Context Engineering and AI Prompting First

Strategies for engineering context and crafting effective prompts for LLM-powered applications

With a solid Markdown knowledge base in hand, the next focus is Context Engineering – designing how the AI will use the available content to answer questions. Before writing any custom backend code or setting up databases, we should prototype how prompts and contexts will work. The idea is to leverage large language models’ capabilities with our documents in the prompt as much as possible, before assuming we need complex pipelines like Retrieval-Augmented Generation (RAG). In other words, we first try to solve the problem with smart prompt design and large context windows, not with infrastructure.

Start by identifying likely user queries and required information using the expectations and UAT scenarios from the Expectations Engineering section. We can simulate Q&A interactions using a high-context LLMs (as shown below) by directly providing relevant Markdown sections in the prompt.

High-Context LLM Models

Provider	Model Name	Context Length	Best Use Case	Notes
OpenAI	`gpt-4-turbo`	128k tokens	Production-grade apps, cost-efficient LLM usage	Fast, cheaper than GPT-4 base, supports function calling and JSON
OpenAI	`gpt-4-0125-preview`	128k tokens	Structured prompts, context-rich interactions	Often used as the latest GPT-4-turbo variant
OpenAI	`gpt-3.5-turbo-16k`	16k tokens	Lightweight tasks, non-critical content retrieval	Risk of hallucination, not suitable for high-trust reasoning
Anthropic	`claude-3-opus`	200k tokens	Highest reasoning accuracy, large document Q&A	Best Claude model for long-form QA, policies, and reasoning tasks
Anthropic	`claude-3-sonnet`	200k tokens	Balanced cost-performance for production	Good accuracy, lower cost than Opus
Anthropic	`claude-3-haiku`	200k tokens	Fast, cheap, narrow-scope prompt scenarios	Great for chat and light document interactions
Anthropic	`claude-2.1`	200k tokens	Legacy support for long context	Older, less performant than Claude 3 models

👉 Tokens can get expensive, be sure to read Prompt Caching: Don’t Pay for the Same Prompt Again and Again

Essentially, treat the Markdown files as if they could be concatenated into the prompt (within token limits).
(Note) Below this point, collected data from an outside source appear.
(* ===== verification/HostIO.v ===== *)
(** Reading and writing a file at an offset (src/Tweak/MachOImage.c,
    [LC32MachOReadAt]; src/Tweak/FatMachO.c, [LC32ReadAt] and [LC32WriteAt]).

    The loops repeat pread and pwrite until the whole range is transferred.  The
    two system calls are parameters that may return less than was asked for, be
    interrupted or fail, differently at each attempt.  The fuel bounds the number
    of attempts: [IoPending] is a call that has not returned yet, and
    [read_at_total] shows that the loop returns once it is no longer
    interrupted. *)

From stdpp Require Import base list.
From Stdlib Require Import ZArith Lia.
From S2P Require Import Prelude Bytes MachOImage MachOImageProps.

Open Scope Z_scope.

Inductive io_result (A : Type) : Type :=
| IoDone (a : A)
| IoFailed (errno : Z)
| IoPending.
Arguments IoDone {A} a.
Arguments IoFailed {A} errno.
Arguments IoPending {A}.

Inductive pread_result : Type :=
| PreadData (bs : list Z)
| PreadError (errno : Z).

Inductive pwrite_result : Type :=
| PwriteAmount (n : Z)
| PwriteError (errno : Z).

(** [offset > INT64_MAX || size > INT64_MAX - offset]. *)
Definition range_overflows (offset size : Z) : bool :=
  (INT64_MAX <? offset) || (INT64_MAX - offset <? size).

Section read.
  (** pread at the given attempt: size, offset. *)
  Variable pread : nat -> Z -> Z -> pread_result.

Fixpoint read_loop (fuel attempt : nat) (size offset : Z) (buffer : list Z)
    : io_result (list Z) :=
  if size <=? blen buffer then IoDone buffer
  else match fuel with
  | O => IoPending
  | S f =>
      match pread attempt (size - blen buffer) (offset + blen buffer) with
      | PreadError e =>
          if e =? EINTR then read_loop f (S attempt) size offset buffer else IoFailed e
      | PreadData [] => IoFailed EIO
      | PreadData bs => read_loop f (S attempt) size offset (buffer ++ bs)
      end
  end.

(** [LC32MachOReadAt] and [LC32ReadAt] for a buffer of [size] bytes. *)
Definition LC32ReadAt (fuel : nat) (size offset : Z) : io_result (list Z) :=
  if range_overflows offset size then IoFailed EOVERFLOW
  else read_loop fuel 0 size offset [].

End read.

(** A write behind the end extends the file with zeros. *)
Definition overwrite (file : list Z) (offset : Z) (bs : list Z) : list Z :=
  take (Z.to_nat offset) (file ++ zeros (offset - blen file)) ++ bs ++
  drop (Z.to_nat offset + length bs) file.

Section write.
  (** pwrite at the given attempt: size, offset. *)
  Variable pwrite : nat -> Z -> Z -> pwrite_result.

Fixpoint write_loop (fuel attempt : nat) (buffer : list Z) (offset completed : Z)
    (file : list Z) : io_result unit * list Z :=
  if blen buffer <=? completed then (IoDone tt, file)
  else match fuel with
  | O => (IoPending, file)
  | S f =>
      match pwrite attempt (blen buffer - completed) (offset + completed) with
      | PwriteError e =>
          if e =? EINTR then write_loop f (S attempt) buffer offset completed file
          else (IoFailed e, file)
      | PwriteAmount n =>
          if n =? 0 then (IoFailed EIO, file)
          else write_loop f (S attempt) buffer offset (completed + n)
                 (overwrite file (offset + completed) (sub buffer completed n))
      end
  end.

Definition LC32WriteAt (fuel : nat) (buffer : list Z) (offset : Z) (file : list Z)
    : io_result unit * list Z :=
  if range_overflows offset (blen buffer) then (IoFailed EOVERFLOW, file)
  else write_loop fuel 0 buffer offset 0 file.

End write.

(** ** Theorems *)

Section read_theorems.
Context (file : list Z) (pread : nat -> Z -> Z -> pread_result).

(** pread returns bytes of the file, at most as many as asked for; a negative
    offset is an error. *)
Class Pread : Prop := {
  pread_data k n off bs : pread k n off = PreadData bs ->
    0 <= off /\ blen bs <= n /\ off + blen bs <= Z.max off (blen file) /\ bs = sub file off (blen bs)
}.
Context `{!Pread}.

Lemma read_loop_exact fuel k size offset buffer bs :
  0 <= offset \/ buffer = [] -> blen buffer <= size ->
  buffer = sub file offset (blen buffer) ->
  read_loop pread fuel k size offset buffer = IoDone bs ->
  blen bs = size /\ bs = sub file offset size.
Proof.
  revert k buffer. induction fuel as [|f IH]; intros k buffer Ho Hl Hb; cbn;
    destruct (size <=? blen buffer) eqn:Hs; zb; try done;
    try (intros [= <-]; assert (blen buffer = size) as <- by lia; done).
  destruct (pread _ _ _) as [data|e] eqn:Hp.
  - destruct data as [|b data]; [done|].
    apply pread_data in Hp as (H0 & H1 & H2 & H3).
    assert (0 <= offset) by (destruct Ho as [?| ->]; [done|change (blen []) with 0 in *; lia]).
    apply IH; [by left|rewrite blen_app; lia|].
    rewrite blen_app, sub_app_split by auto with lc32. congruence.
  - case_if; [|done]. by apply IH.
Qed.

(** A completed read returns exactly the bytes of the range. *)
Lemma read_at_exact fuel size offset bs :
  0 <= size -> LC32ReadAt pread fuel size offset = IoDone bs ->
  blen bs = size /\ bs = sub file offset size.
Proof.
  intros. unfold LC32ReadAt in *. destruct (range_overflows _ _); [done|].
  eapply read_loop_exact; [| | |done]; auto.
Qed.

Lemma read_loop_total fuel k size offset buffer stop :
  (forall j, (stop <= j)%nat -> forall n off, pread j n off <> PreadError EINTR) ->
  0 <= offset -> 
  (Z.to_nat (size - blen buffer) + (stop - k) <= fuel)%nat ->
  read_loop pread fuel k size offset buffer <> IoPending.
Proof.
  intros Hstop Ho. revert k buffer. induction fuel as [|f IH]; intros k buffer Hf; cbn;
    destruct (size <=? blen buffer) eqn:Hs; zb; try done; [lia|].
  destruct (pread _ _ _) as [data|e] eqn:Hp.
  - destruct data as [|b data]; [done|]. apply IH. rewrite blen_app. unfold blen at 2. cbn.
    lia.
  - destruct (e =? EINTR) eqn:He; zb; [|done]. subst. apply IH.
    destruct (decide (stop <= k)%nat); [by apply Hstop in Hp|lia].
Qed.

(** The call returns when it is interrupted finitely often, and with the bytes
    of the range when pread does not fail and the range lies in the file. *)
Lemma read_at_total size offset stop :
  (forall j, (stop <= j)%nat -> forall n off, pread j n off <> PreadError EINTR) ->
  0 <= offset -> 
  LC32ReadAt pread (Z.to_nat size + stop) size offset <> IoPending.
Proof.
  intros. unfold LC32ReadAt. destruct (range_overflows _ _); [done|].
  apply (read_loop_total _ _ _ _ _ stop); [done..|]. unfold blen. cbn. lia.
Qed.

(** pread transfers something wherever the file has bytes. *)
Definition steady_pread : Prop :=
  forall k n off, 0 < n -> 0 <= off -> off + n <= blen file ->
  exists b bs, pread k n off = PreadData (b :: bs).

Lemma read_loop_complete fuel k size offset buffer :
  steady_pread -> 0 <= offset -> offset + size <= blen file -> blen buffer <= size ->
  (Z.to_nat (size - blen buffer) <= fuel)%nat ->
  exists bs, read_loop pread fuel k size offset buffer = IoDone bs.
Proof.
  intros Hs Ho Hl. revert k buffer. induction fuel as [|f IH]; intros k buffer Hb Hf; cbn;
    destruct (size <=? blen buffer) eqn:E; zb; [by eexists|lia|by eexists|].
  destruct (Hs k (size - blen buffer) (offset + blen buffer)) as (b & bs & Hp);
    [lia|pose proof (blen_nonneg buffer); lia|lia|].
  rewrite Hp. apply pread_data in Hp as (_ & Hn & _).
  assert (0 < blen (b :: bs)) by (unfold blen; cbn; lia).
  apply IH; rewrite blen_app; lia.
Qed.

Lemma read_at_complete fuel size offset :
  steady_pread -> 0 <= size -> 0 <= offset -> offset + size <= blen file -> blen file <= INT64_MAX ->
  size <= Z.of_nat fuel -> exists bs, LC32ReadAt pread fuel size offset = IoDone bs.
Proof.
  intros. unfold LC32ReadAt, range_overflows.
  rewrite (proj2 (Z.ltb_ge _ _)), (proj2 (Z.ltb_ge _ _)) by lia. cbn [orb].
  apply read_loop_complete; try done; change (blen []) with 0; lia.
Qed.
End read_theorems.

(** The reads of a parse of [file] that does not change, each with a pread of
    its own, are a [FileReader]. *)
Definition io_reader (preads : nat -> nat -> Z -> Z -> pread_result) (fuel : nat)
    (call : nat) (offset size : Z) : option (list Z) :=
  match LC32ReadAt (preads call) fuel size offset with
  | IoDone bs => Some bs
  | _ => None
  end.

#[export] Instance io_reader_ok file preads fuel :
  (forall k, Pread file (preads k)) -> Forall byte_ok file ->
  FileReader (io_reader preads fuel).
Proof.
  intros Hp Hb. split; unfold io_reader; intros k off n bs;
    destruct (LC32ReadAt _ _ _ _) eqn:E; try done; intros [= <-].
  - intros Hn. by eapply read_at_exact in E as [? _].
  - destruct (decide (0 <= n)).
    + eapply read_at_exact in E as [_ ->]; [by apply Forall_sub|done..].
    + unfold LC32ReadAt in E. destruct (range_overflows _ _); [done|].
      destruct fuel; cbn in E; destruct (n <=? _) eqn:Hz; zb;
        simplify_eq; try done; change (blen []) with 0 in *; lia.
Qed.

(** ** Writing *)

Lemma overwrite_overwrite file o a b :
  0 <= o -> overwrite (overwrite file o a) (o + blen a) b = overwrite file o (a ++ b).
Proof.
  intros Ho. unfold overwrite at 1 3. set (pre := take (Z.to_nat o) (file ++ _)).
  assert (length pre = Z.to_nat o) as Hp.
  { unfold pre, zeros, blen. rewrite length_take, length_app, length_replicate. lia. }
  assert (overwrite file o a = pre ++ a ++ drop (Z.to_nat o + length a) file) as -> by done.
  replace (Z.to_nat (o + blen a)) with (length (pre ++ a))
    by (rewrite length_app; unfold blen; lia).
  set (rest := drop _ file). rewrite !(app_assoc pre a rest), <- (app_assoc (pre ++ a)).
  rewrite take_app_length, drop_app_ge by lia. unfold rest.
  rewrite drop_drop, <- !app_assoc. do 4 f_equal. rewrite !length_app. lia.
Qed.

Lemma overwrite_inside file o bs :
  0 <= o -> o + blen bs <= blen file -> overwrite file o bs = splice file o bs.
Proof.
  intros. unfold overwrite, splice. f_equal. unfold blen in *. rewrite take_app_le by lia. done.
Qed.

Section write_theorems.
Context (pwrite : nat -> Z -> Z -> pwrite_result).

(** pwrite writes at most as many bytes as it was given. *)
Class Pwrite : Prop := {
  pwrite_amount k n off a : pwrite k n off = PwriteAmount a -> 0 <= a <= n
}.
Context `{!Pwrite}.

(** At any moment the file is the original with a prefix of the buffer at the
    offset: all of it when the call succeeds. *)
Lemma write_loop_prefix fuel k buffer offset completed file0 :
  0 <= offset -> 0 <= completed <= blen buffer ->
  let r := write_loop pwrite fuel k buffer offset completed
             (overwrite file0 offset (sub buffer 0 completed)) in
  exists n, completed <= n <= blen buffer /\ r.2 = overwrite file0 offset (sub buffer 0 n) /\ (r.1 = IoDone tt -> n = blen buffer).
Proof.
  intros Ho. revert k completed. induction fuel as [|f IH]; intros k completed Hc; cbn;
    destruct (blen buffer <=? completed) eqn:Hs; zb; cbn;
    try (exists completed; split_and!; [lia..|done|done || lia]).
  destruct (pwrite _ _ _) as [a|e] eqn:Hp.
  - apply pwrite_amount in Hp. case_if; zb; [by exists completed; split_and!; [lia..|done|]|].
    replace (offset + completed) with (offset + blen (sub buffer 0 completed))
      by (rewrite blen_sub; lia).
    rewrite overwrite_overwrite, <- (sub_app_split buffer 0) by lia.
    destruct (IH (S k) (completed + a)) as (n & ? & ? & ?); [lia|].
    exists n. split_and!; [lia..|done|done].
  - case_if; [by apply IH|]. by exists completed; split_and!; [lia..|done|].
Qed.

(** pwrite transfers something. *)
Definition steady_pwrite : Prop :=
  forall k n off, 0 < n -> exists a, pwrite k n off = PwriteAmount a /\ 0 < a.

Lemma write_loop_complete fuel k buffer offset completed file :
  steady_pwrite -> completed <= blen buffer ->
  blen buffer - completed <= Z.of_nat fuel ->
  exists file', write_loop pwrite fuel k buffer offset completed file = (IoDone tt, file').
Proof.
  intros Hs. revert k completed file. induction fuel as [|f IH]; intros k completed file Hc Hf; cbn;
    destruct (blen buffer <=? completed) eqn:E; zb; [by eexists|lia|by eexists|].
  destruct (Hs k (blen buffer - completed) (offset + completed) ltac:(lia)) as (a & Hp & Ha).
  rewrite Hp. apply pwrite_amount in Hp. rewrite (proj2 (Z.eqb_neq a 0)) by lia.
  apply IH; lia.
Qed.

Lemma write_at_complete fuel buffer offset file :
  steady_pwrite -> 0 <= offset -> offset + blen buffer <= INT64_MAX ->
  blen buffer <= Z.of_nat fuel ->
  exists file', LC32WriteAt pwrite fuel buffer offset file = (IoDone tt, file').
Proof.
  intros. pose proof (blen_nonneg buffer). unfold LC32WriteAt, range_overflows.
  rewrite (proj2 (Z.ltb_ge _ _)), (proj2 (Z.ltb_ge _ _)) by lia. cbn [orb].
  apply write_loop_complete; [done|lia|lia].
Qed.
End write_theorems.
Of course, we cannot always stuff entire documents if they are very large – but this exercise helps determine how much context is actually needed. For example, if users often ask about “clause 9.2” of a policy, we might prompt the model with: system message: “You are an AI assistant. Answer questions using the provided policy document,” and user message: “Clause 9.2 question” along with the text of clause 9.2 from the Markdown. This manual prompting test will show what kind of answers the model gives, and whether it uses the context properly.

Design context bundles for each type of query. A context bundle is a collection of document excerpts or facts likely needed to answer a question. For instance, for an “ISO 27001 Q&A” bundle, it might include the relevant clauses’ text. For a “Customer Support Handbook Q&A” bundle, it might include the introduction plus the section on the particular topic asked. Initially, do this without any embedding search – simply manually choose the sections (as per UAT scenarios). Through these simulations, you’ll learn how the model behaves: Does it quote verbatim? Does it need additional coaxing to cite sources? Does irrelevant text confuse it? Use these insights to refine the prompt templates and guidelines. Perhaps you discover the model sometimes ignores the provided text and answers from general knowledge – then you know you’ll need to emphasize in the prompt: “Use only the provided document to answer.” Or you find that including too much text causes it to get “lost in the middle” – then you know your context windows need to be tighter or chunked differently.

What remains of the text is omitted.